SELECT ISJSON(@jsonblob); -- returns 1 because it is valid JSON
SELECT JSON_PATH_EXISTS(@jsonblob, '$.addresses[0].zip'); -- returns 1 because the path exists  Explanation of $.addresses[0].zip:

• \$ - represents the root of the blob
• addresses[0] - returns the first object witin the addresses array.
• zip - looks for a property named zip within that object

### JSON_OBJECT()

This is an interesting one, the syntax is a bit odd, but you’re basically passing the function key:value pairs, which it then uses to build a simple JSON string.

SELECT item = x.y, jsonstring = JSON_OBJECT('item':x.y)
FROM (VALUES ('one fish'),('two fish'),('red fish'),('blue fish')) x(y);

/* Result:
| item      | jsonstring           |
|-----------|----------------------|
| one fish  | {"item":"one fish"}  |
| two fish  | {"item":"two fish"}  |
| red fish  | {"item":"red fish"}  |
| blue fish | {"item":"blue fish"} |
*/


So it allows you to generate a JSON object for a set of values/columns on a per row basis.

### JSON_ARRAY()

This is similar as JSON_OBJECT() in regard to generating JSON from data, except instead of creating an object with various properties, it’s creating an array of values or objects.
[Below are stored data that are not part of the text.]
(** * seir.sampling.model : a shallow embedding of [SamplingNInfectiousModel]

    The development follows [src/seir/sampling/model.py].

    Conventions of the embedding.
    - A numpy array is a shape together with its elements in row-major
      order.  Numbers are exact rationals ([Q]); the comparisons and the
      arithmetic of the source are read over them.  Two places are kept
      as the interpreter has them, because there the difference shows in
      the result: the product [nb_samples * ratio_resample] that is
      rounded to the resample count is an IEEE binary64 product, and a
      time grid is a Python list or an array, which [solve] compares
      differently.  Where numpy would produce [inf] or [nan] (a division
      by zero) the rationals have no such value; the lemmas on computed
      values assume non-zero divisors.
    - A Python [dict] is an association list in insertion order, because
      the classifier iterates over [vars.items()].
    - A raised exception is a value of [exn]; code that can raise returns
      a [result].  Methods of the model thread the instance explicitly.
    - [scipy.integrate.odeint], [scipy.special.softmax], [gammaln],
      [np.log] and [np.random.choice] are not part of the repository: they
      are variables of the sections that use them.
    - An [assert] statement is guarded by [debug], Python's [__debug__],
      so that the constructor can be followed both as it normally runs and
      as it runs under [python -O]. *)

From Stdlib Require Import List String Bool Arith ZArith QArith Qround Qabs Lia Lqa.
From Stdlib Require Import Floats.
Import ListNotations.
Open Scope string_scope.
(** What a method does to the outside world, apart from awaiting. *)
Inductive effect :=
| Sent {X} (r : request X)              (* the request was issued *)
| Render                                (* this._render() *)
| ShowError (msg : string)              (* this._showError(msg) *)
| UpdateStats (sent received : nat)     (* this._updateStats() *)
| ConsoleError (msg : string)
| SendAudio (device_id audio : string)  (* sendMessage intercom_native/audio *)
| Unsubscribe (h : nat)
| StopTracks
| DisconnectWorklet
| DisconnectSource
| Play (when : Q) (samples : list Q)    (* src.start(when) on the chunk *)
| Uncaught (e : error).

(** A task is a method suspended on a promise; a step is the stretch of
    code that runs without suspension: the fields it leaves, what it did,
    and what remains. *)
Inductive task (A : Type) :=
| Done (a : A)
| Await {X} (r : request X) (k : outcome X -> card -> step A)
with step (A : Type) :=
| Step (c : card) (es : list effect) (t : task A).

Arguments Done {A} a.
Arguments Await {A X} r k.
Arguments Step {A} c es t.

Definition async (A : Type) := card -> step A.

Fixpoint step_bind {A B} (s : step A) (f : A -> async B) {struct s} : step B :=
  match s with
  | Step c es t =>
      match t with
      | Done a =>
          match f a c with
          | Step c' es' t' => Step c' (es ++ es') t'
          end
      | Await r k => Step c es (Await r (fun v c1 => step_bind (k v c1) f))
      end
  end.

Definition ret {A} (a : A) : async A := fun c => Step c [] (Done a).

Definition bind {A B} (m : async A) (f : A -> async B) : async B :=
  fun c => step_bind (m c) f.

Definition get : async card := fun c => Step c [] (Done c).

Definition modify (f : card -> card) : async unit :=
  fun c => Step (f c) [] (Done tt).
SELECT JSON_ARRAY('one fish','two fish','red fish','blue fish');

/* Result:
["one fish","two fish","red fish","blue fish"]
*/


From there you can combine JSON_OBJECT and JSON_ARRAY to generate nested JSON blobs from your data.

## Wrapping up

This ended up being much longer than I had originally anticipated, but I’m glad I went through it as it helped me gain a much better understanding of all these changes, new functions, enhancements, and how to use them in real world situations.